→ PROBLEM STATEMENT: Here is the task for the records below: repeat exactly the lines from the one with "now rewrite Hfg, IH." to the one with "NoDup order ->", both included, and nothing else.

Start of MATERIAL FOR THE TASK

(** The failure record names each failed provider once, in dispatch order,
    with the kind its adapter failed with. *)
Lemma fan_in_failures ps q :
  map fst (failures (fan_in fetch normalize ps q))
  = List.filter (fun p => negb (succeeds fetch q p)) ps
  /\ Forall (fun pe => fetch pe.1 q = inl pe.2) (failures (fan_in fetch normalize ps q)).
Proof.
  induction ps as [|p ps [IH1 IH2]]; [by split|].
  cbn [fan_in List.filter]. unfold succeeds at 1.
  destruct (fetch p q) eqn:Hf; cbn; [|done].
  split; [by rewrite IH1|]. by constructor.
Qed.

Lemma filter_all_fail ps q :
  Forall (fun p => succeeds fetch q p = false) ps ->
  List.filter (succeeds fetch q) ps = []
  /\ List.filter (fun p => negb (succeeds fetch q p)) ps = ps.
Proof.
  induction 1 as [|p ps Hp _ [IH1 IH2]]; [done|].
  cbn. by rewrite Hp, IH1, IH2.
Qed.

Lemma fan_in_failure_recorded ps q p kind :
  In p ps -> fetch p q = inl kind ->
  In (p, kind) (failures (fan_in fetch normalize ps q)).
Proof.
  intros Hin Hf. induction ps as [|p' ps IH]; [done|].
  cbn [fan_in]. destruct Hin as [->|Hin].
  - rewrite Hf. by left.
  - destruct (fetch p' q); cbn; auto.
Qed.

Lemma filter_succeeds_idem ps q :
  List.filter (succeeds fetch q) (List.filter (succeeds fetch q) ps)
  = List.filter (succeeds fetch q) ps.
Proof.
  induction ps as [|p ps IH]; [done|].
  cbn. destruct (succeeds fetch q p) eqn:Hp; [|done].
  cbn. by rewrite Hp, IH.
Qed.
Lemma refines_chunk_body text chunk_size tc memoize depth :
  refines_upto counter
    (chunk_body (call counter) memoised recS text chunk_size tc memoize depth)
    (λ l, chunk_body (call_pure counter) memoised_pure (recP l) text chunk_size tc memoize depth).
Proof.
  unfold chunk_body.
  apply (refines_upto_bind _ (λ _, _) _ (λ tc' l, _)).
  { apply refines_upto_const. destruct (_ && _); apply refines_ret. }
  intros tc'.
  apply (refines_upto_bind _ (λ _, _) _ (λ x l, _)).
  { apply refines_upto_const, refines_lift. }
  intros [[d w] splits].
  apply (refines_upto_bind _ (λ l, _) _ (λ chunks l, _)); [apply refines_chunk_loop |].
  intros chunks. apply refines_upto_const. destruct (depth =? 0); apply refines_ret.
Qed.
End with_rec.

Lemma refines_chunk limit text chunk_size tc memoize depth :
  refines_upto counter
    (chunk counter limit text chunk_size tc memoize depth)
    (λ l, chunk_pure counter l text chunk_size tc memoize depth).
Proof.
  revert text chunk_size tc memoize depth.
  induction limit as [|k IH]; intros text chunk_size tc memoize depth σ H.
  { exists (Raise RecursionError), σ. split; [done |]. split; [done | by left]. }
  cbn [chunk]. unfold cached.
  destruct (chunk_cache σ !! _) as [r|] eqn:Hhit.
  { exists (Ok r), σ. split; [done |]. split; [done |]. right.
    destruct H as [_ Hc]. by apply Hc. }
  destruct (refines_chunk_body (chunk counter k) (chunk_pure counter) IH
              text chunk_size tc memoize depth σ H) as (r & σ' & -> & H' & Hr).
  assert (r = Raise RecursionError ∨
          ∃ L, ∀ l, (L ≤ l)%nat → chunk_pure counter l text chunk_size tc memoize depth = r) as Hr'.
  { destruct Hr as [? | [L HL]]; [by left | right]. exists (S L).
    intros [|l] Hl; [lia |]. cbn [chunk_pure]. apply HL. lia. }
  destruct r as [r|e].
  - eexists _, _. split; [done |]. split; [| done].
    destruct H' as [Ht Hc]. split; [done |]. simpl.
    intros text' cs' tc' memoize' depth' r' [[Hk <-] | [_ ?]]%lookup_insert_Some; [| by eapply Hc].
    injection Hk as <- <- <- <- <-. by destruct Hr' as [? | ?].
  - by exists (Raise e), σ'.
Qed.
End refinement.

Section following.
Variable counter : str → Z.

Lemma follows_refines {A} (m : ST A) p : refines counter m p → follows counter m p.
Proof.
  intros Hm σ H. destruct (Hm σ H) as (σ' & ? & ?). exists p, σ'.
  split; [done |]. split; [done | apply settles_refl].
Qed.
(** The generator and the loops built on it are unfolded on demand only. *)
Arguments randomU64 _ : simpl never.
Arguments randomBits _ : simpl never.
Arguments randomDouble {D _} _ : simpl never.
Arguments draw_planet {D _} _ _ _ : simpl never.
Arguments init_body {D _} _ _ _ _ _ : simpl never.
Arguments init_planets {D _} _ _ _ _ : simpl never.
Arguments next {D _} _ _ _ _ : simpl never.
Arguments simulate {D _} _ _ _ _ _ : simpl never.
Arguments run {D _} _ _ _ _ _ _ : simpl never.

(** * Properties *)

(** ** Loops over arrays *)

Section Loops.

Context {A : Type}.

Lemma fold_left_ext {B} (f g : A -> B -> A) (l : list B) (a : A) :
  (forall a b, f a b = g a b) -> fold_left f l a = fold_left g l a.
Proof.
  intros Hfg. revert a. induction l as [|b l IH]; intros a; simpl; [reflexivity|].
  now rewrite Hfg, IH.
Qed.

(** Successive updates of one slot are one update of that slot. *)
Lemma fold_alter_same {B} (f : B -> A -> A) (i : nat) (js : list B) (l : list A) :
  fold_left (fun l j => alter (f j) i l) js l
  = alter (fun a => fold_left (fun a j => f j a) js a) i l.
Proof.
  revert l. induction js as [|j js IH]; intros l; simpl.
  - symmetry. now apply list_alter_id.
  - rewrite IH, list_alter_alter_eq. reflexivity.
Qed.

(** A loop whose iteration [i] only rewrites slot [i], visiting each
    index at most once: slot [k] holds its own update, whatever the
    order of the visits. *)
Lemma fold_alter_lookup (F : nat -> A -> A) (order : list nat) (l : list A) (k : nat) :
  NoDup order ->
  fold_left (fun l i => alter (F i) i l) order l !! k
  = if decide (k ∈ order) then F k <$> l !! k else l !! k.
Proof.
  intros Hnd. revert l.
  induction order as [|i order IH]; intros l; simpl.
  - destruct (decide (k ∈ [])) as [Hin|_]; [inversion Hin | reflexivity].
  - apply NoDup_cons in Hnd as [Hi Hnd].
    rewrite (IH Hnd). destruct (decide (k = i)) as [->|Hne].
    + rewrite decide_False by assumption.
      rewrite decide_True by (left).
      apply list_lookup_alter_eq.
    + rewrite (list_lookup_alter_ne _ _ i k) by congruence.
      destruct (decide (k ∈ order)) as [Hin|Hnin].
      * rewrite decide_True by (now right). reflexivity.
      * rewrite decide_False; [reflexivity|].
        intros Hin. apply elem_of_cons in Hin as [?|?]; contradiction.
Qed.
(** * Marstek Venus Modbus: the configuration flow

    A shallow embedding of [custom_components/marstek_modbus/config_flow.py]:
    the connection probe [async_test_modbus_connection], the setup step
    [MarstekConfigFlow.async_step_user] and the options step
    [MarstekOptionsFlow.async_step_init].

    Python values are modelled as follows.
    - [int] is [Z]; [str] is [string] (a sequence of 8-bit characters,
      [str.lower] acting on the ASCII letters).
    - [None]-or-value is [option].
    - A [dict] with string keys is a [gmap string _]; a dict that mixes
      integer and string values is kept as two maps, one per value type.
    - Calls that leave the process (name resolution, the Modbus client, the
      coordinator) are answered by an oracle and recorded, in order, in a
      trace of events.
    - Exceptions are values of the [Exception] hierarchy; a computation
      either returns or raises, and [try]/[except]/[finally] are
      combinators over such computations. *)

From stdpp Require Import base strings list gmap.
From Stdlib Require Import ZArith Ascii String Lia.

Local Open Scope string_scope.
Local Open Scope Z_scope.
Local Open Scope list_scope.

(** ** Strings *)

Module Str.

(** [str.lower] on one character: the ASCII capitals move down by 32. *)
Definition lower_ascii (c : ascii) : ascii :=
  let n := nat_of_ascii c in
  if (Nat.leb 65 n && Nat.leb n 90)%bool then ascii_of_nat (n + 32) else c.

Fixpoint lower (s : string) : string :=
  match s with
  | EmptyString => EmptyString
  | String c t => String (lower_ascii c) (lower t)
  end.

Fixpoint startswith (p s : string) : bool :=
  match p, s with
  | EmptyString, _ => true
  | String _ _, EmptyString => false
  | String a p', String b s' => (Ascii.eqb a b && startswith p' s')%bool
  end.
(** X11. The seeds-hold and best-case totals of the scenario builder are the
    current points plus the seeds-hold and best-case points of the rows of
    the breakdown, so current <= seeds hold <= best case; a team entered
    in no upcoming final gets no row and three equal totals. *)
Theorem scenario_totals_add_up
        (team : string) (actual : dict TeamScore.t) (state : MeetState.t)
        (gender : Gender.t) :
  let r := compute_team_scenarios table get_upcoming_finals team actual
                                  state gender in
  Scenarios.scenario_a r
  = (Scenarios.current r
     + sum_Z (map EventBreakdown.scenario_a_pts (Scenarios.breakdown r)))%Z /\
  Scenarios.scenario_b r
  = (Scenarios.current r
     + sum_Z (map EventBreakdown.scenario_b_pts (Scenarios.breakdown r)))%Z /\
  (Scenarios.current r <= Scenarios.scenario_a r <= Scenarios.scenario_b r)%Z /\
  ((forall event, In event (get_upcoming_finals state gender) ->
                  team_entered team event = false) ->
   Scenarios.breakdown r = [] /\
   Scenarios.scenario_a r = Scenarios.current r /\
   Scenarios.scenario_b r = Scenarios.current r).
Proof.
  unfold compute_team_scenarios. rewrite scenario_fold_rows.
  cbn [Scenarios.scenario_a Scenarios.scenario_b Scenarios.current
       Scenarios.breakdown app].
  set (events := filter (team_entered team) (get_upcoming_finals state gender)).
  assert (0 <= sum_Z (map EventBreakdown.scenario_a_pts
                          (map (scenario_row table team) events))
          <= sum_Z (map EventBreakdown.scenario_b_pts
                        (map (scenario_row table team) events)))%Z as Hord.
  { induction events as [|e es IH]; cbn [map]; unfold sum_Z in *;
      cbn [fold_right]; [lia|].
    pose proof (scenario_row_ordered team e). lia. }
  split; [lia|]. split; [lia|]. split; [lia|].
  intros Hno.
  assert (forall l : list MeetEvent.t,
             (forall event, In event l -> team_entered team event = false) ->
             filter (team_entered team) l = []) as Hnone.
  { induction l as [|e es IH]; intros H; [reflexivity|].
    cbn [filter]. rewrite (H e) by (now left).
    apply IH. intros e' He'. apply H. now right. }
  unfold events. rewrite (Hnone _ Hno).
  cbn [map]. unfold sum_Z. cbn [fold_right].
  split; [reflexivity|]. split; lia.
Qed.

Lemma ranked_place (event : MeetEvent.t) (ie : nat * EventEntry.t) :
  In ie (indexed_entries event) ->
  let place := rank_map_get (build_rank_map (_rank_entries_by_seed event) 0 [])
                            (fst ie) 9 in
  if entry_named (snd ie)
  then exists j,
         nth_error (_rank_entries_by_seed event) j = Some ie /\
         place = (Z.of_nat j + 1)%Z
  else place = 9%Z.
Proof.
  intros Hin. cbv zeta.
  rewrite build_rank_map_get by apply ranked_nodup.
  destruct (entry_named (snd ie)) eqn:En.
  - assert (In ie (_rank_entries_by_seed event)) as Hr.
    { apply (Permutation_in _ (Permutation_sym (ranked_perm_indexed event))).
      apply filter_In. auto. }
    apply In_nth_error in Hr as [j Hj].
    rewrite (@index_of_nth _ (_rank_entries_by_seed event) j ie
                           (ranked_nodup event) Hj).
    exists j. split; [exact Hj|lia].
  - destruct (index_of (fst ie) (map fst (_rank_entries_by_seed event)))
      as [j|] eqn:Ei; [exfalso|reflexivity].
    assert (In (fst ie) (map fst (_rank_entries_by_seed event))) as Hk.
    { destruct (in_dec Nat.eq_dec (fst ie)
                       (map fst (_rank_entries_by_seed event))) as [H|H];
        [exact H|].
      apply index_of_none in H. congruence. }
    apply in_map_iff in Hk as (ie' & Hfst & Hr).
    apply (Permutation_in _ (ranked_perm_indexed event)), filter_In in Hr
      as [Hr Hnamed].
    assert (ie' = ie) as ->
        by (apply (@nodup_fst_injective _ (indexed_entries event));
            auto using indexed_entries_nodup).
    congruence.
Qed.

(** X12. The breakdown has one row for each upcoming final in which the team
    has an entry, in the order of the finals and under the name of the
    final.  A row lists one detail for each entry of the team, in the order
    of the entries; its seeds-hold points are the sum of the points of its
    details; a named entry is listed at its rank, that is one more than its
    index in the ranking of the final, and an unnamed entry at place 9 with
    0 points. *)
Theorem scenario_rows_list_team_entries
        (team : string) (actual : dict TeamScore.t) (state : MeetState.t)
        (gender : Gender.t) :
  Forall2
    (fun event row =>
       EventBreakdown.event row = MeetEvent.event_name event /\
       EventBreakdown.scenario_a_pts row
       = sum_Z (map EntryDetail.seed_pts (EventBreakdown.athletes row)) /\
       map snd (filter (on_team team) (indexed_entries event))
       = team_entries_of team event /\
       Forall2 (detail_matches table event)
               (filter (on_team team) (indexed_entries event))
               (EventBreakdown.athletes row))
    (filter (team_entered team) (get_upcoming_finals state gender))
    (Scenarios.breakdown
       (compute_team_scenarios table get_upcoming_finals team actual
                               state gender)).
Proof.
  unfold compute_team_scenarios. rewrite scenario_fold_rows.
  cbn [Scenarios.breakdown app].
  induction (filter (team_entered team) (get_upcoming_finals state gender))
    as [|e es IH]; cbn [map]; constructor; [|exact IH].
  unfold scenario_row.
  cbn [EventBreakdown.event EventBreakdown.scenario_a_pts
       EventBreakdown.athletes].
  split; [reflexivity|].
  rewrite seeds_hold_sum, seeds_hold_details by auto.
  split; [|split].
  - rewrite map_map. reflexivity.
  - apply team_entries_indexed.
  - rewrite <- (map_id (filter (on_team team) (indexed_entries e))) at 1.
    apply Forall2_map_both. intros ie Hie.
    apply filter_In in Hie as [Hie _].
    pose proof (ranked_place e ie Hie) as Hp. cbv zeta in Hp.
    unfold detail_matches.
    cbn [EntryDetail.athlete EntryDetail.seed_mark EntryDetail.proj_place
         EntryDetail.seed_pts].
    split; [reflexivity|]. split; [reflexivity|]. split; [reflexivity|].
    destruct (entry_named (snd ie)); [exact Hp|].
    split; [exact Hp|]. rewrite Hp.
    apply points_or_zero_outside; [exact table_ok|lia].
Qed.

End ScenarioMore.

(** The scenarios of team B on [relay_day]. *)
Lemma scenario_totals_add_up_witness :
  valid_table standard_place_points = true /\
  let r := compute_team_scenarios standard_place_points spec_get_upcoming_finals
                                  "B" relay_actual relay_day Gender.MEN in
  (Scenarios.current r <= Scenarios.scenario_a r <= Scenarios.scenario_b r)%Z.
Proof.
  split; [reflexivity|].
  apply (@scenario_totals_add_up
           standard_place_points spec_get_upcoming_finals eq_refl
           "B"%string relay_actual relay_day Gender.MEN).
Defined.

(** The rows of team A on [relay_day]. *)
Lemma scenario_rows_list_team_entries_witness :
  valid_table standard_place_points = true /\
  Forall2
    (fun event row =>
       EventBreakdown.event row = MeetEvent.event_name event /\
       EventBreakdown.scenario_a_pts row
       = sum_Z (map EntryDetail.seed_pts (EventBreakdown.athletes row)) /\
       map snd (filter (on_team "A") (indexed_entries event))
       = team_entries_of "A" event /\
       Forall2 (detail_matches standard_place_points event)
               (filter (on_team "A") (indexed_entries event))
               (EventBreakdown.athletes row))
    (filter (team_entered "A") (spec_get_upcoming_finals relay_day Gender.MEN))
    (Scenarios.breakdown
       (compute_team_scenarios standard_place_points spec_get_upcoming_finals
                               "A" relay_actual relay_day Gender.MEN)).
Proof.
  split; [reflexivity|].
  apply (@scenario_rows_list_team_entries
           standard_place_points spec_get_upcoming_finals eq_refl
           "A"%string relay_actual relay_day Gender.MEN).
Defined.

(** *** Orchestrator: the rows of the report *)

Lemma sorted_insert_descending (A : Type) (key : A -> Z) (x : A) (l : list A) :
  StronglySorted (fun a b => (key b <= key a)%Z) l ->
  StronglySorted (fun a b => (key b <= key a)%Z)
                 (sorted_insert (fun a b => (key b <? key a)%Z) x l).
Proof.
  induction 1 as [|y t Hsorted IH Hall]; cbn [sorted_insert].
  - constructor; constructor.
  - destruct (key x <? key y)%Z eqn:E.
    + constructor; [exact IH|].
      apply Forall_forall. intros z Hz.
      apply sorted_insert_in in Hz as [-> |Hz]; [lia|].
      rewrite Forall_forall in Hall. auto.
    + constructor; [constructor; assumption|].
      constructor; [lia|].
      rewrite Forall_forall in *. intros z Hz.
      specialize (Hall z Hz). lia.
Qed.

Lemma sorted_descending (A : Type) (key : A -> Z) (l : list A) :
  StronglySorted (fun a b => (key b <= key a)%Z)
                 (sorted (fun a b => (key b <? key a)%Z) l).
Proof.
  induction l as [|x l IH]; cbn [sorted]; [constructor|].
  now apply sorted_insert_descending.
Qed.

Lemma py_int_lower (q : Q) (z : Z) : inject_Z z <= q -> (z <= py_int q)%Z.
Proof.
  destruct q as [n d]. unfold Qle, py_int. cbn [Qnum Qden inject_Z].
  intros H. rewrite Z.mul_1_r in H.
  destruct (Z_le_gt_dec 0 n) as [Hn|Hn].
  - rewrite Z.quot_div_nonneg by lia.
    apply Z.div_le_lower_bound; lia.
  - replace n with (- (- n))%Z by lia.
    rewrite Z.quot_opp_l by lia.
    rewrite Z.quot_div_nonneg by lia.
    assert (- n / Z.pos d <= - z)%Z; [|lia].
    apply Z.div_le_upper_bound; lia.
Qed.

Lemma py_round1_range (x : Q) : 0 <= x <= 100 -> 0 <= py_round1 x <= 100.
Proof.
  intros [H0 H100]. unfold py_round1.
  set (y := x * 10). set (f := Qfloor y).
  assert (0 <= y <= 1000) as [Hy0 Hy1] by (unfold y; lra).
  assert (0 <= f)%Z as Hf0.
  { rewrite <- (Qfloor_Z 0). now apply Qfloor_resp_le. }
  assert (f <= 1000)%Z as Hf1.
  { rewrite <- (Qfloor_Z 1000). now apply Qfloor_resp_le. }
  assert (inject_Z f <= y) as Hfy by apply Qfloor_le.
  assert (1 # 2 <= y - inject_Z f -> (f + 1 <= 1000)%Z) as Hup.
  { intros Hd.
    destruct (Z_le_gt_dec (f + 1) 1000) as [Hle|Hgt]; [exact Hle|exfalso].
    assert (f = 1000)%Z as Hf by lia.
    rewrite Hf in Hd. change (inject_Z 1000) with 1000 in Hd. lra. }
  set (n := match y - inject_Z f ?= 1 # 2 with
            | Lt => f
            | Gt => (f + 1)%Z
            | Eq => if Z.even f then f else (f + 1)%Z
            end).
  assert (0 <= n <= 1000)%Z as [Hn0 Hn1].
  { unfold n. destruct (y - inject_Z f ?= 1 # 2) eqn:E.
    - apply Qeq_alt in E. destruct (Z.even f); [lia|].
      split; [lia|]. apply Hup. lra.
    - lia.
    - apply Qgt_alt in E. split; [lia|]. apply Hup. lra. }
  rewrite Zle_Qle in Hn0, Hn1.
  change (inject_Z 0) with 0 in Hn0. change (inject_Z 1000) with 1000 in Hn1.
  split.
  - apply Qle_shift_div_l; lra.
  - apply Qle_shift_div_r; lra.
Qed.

End of MATERIAL FOR THE TASK

→ EXERCISE RESPONSE:
  now rewrite Hfg, IH.
Qed.

(** Successive updates of one slot are one update of that slot. *)
Lemma fold_alter_same {B} (f : B -> A -> A) (i : nat) (js : list B) (l : list A) :
  fold_left (fun l j => alter (f j) i l) js l
  = alter (fun a => fold_left (fun a j => f j a) js a) i l.
Proof.
  revert l. induction js as [|j js IH]; intros l; simpl.
  - symmetry. now apply list_alter_id.
  - rewrite IH, list_alter_alter_eq. reflexivity.
Qed.

(** A loop whose iteration [i] only rewrites slot [i], visiting each
    index at most once: slot [k] holds its own update, whatever the
    order of the visits. *)
Lemma fold_alter_lookup (F : nat -> A -> A) (order : list nat) (l : list A) (k : nat) :
  NoDup order ->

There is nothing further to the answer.